## Given records
#####

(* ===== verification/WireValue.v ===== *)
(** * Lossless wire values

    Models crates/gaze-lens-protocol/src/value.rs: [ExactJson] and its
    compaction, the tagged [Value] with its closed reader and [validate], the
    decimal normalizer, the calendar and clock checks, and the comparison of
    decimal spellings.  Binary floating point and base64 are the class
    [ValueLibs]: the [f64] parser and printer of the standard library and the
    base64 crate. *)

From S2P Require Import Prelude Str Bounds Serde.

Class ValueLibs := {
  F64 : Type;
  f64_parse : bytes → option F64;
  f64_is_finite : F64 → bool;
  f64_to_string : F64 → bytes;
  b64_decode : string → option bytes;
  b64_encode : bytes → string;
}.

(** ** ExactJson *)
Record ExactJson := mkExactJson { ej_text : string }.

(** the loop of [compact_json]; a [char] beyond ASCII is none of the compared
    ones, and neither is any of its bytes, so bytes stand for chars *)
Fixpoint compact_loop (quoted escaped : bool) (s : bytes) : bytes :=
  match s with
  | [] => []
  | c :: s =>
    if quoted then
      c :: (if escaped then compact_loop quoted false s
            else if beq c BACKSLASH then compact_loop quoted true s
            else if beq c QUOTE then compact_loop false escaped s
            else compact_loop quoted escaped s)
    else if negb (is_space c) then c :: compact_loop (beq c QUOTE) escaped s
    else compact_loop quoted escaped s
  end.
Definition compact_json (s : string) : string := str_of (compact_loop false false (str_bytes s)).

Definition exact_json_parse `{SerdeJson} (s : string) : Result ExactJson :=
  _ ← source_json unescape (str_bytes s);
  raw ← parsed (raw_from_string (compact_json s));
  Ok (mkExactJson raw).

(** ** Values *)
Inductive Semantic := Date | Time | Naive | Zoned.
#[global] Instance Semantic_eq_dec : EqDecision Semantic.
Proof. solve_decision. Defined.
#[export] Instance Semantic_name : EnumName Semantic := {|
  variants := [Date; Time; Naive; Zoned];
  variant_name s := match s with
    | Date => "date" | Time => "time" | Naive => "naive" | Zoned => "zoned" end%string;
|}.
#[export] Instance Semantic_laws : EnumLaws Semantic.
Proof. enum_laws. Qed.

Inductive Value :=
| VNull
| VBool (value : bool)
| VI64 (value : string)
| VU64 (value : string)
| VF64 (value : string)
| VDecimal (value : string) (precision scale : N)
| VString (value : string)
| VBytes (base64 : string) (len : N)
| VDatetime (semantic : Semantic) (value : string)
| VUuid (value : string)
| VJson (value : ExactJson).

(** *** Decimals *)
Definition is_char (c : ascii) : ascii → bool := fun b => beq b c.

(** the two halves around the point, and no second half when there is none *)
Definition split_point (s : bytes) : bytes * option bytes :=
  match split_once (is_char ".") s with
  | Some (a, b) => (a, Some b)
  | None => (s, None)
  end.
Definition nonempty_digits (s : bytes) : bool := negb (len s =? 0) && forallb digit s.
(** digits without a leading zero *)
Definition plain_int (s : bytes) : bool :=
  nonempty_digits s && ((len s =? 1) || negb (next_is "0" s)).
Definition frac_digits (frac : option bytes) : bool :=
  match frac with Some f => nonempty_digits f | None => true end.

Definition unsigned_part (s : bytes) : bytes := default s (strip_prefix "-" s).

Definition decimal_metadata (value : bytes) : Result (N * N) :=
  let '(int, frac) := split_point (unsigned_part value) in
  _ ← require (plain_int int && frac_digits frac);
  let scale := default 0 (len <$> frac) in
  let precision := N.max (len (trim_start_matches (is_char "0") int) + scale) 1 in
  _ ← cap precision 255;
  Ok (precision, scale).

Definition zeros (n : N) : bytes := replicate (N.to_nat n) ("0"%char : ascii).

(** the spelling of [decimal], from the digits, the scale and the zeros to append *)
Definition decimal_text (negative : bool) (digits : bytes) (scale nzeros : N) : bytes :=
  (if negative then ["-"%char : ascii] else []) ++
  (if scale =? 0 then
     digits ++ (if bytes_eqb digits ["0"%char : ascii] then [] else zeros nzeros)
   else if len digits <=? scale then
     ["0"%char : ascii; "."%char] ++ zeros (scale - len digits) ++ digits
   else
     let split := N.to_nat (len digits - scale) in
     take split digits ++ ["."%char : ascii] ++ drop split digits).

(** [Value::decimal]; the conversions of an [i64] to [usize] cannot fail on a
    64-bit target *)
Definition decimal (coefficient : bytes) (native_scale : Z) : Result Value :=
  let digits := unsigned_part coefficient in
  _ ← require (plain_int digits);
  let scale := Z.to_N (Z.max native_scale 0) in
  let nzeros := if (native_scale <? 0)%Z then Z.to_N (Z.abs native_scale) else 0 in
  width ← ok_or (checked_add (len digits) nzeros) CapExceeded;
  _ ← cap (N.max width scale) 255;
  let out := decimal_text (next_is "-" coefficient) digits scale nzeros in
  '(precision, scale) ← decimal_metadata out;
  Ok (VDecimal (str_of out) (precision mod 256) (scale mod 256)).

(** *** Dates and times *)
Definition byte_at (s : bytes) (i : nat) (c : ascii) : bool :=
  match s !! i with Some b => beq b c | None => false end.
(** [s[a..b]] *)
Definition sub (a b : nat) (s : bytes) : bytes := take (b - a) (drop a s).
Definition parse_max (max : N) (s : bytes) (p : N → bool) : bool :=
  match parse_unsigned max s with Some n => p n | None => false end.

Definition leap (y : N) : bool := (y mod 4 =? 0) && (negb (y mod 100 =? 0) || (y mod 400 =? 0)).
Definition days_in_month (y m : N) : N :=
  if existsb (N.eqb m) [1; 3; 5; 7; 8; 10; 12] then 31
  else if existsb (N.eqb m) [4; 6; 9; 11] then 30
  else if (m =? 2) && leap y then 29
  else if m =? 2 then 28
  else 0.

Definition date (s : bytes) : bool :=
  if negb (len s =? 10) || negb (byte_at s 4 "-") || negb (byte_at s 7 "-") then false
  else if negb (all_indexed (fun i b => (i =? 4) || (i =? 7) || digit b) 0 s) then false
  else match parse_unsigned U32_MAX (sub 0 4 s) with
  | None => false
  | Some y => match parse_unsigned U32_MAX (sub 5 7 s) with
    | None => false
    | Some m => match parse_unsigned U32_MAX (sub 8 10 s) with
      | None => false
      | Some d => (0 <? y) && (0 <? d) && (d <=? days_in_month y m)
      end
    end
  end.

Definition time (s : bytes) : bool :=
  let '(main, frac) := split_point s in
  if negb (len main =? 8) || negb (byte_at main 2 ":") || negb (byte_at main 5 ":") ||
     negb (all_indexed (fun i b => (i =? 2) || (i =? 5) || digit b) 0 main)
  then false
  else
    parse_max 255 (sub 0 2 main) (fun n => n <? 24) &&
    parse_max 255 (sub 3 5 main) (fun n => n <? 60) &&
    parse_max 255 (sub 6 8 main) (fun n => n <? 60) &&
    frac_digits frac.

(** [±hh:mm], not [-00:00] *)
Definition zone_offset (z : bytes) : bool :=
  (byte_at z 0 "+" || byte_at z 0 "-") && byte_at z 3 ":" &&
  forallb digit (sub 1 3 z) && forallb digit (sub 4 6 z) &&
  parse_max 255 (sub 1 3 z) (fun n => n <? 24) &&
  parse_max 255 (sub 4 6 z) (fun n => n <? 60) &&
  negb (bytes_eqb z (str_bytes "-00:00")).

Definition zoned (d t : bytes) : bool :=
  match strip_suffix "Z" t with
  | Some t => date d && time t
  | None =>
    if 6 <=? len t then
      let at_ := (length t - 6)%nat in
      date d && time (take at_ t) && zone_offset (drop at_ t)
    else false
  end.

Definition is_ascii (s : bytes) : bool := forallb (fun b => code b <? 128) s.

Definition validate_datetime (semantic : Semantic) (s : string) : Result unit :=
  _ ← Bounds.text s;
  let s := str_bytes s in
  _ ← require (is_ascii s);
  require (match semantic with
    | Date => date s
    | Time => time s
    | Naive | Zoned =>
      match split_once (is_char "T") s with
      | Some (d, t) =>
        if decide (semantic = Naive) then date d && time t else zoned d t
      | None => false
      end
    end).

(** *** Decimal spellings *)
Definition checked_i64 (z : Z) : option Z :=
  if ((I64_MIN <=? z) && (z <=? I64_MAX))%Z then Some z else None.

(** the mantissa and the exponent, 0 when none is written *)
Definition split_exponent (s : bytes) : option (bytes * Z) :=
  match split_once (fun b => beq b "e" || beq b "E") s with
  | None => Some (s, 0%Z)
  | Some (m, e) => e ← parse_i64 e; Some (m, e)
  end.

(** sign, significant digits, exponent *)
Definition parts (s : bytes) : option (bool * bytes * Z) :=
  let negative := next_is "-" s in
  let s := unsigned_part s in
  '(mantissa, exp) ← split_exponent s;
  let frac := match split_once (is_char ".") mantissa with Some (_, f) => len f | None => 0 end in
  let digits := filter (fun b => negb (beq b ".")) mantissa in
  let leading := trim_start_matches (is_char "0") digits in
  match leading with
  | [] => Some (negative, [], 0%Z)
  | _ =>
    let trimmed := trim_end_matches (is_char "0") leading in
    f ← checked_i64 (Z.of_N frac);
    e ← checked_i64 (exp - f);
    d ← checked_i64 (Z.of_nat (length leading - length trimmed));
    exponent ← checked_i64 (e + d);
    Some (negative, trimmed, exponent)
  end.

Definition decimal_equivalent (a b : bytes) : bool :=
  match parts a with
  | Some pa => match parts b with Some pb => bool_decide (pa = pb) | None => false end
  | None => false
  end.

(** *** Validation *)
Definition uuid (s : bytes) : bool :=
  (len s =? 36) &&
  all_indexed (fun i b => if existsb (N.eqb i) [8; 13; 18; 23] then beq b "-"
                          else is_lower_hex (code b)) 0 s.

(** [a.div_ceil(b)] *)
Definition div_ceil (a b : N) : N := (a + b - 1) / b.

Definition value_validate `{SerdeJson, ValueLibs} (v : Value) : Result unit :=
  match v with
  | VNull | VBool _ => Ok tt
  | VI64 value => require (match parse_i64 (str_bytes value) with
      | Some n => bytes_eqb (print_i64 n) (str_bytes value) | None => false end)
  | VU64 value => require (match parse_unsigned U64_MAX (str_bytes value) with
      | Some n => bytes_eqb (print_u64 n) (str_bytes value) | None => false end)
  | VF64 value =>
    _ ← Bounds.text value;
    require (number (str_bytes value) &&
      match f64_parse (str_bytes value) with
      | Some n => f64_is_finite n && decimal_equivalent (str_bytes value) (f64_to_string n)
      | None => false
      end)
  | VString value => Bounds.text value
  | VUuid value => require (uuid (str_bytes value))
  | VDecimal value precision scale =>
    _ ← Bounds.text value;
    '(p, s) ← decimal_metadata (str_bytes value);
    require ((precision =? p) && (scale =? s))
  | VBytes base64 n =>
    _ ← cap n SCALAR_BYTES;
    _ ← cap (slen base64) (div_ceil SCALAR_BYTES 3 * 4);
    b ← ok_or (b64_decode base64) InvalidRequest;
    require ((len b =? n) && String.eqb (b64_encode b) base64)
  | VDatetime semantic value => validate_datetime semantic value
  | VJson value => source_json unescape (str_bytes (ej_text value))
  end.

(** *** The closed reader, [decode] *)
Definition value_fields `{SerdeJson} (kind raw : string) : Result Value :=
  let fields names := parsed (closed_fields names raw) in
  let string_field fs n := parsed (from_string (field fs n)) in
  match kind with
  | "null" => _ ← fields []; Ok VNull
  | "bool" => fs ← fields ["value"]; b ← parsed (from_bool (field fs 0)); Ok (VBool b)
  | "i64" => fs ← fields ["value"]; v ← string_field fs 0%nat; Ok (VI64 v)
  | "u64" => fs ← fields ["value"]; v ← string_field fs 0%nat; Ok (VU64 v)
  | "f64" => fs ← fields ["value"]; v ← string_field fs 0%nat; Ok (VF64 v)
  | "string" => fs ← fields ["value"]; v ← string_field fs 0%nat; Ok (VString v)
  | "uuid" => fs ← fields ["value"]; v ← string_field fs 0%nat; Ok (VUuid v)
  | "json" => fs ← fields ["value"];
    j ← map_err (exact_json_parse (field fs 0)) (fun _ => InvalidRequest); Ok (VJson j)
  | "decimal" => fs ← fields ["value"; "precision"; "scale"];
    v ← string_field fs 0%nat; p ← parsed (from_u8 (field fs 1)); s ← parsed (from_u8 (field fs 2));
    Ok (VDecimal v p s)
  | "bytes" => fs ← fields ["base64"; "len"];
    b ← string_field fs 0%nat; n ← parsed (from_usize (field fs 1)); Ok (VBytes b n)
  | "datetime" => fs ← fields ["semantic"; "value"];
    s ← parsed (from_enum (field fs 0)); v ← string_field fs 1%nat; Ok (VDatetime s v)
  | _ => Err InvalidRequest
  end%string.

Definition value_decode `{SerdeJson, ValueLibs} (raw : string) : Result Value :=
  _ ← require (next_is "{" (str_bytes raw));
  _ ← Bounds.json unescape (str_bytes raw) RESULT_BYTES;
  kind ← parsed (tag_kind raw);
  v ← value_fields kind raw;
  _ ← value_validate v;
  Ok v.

#####

## Exercise description
Your response should contain each line of the entries above that holds the string "escaped".

## Answer to this exercise
Fixpoint compact_loop (quoted escaped : bool) (s : bytes) : bytes :=
      c :: (if escaped then compact_loop quoted false s
            else if beq c QUOTE then compact_loop false escaped s
            else compact_loop quoted escaped s)
    else if negb (is_space c) then c :: compact_loop (beq c QUOTE) escaped s
    else compact_loop quoted escaped s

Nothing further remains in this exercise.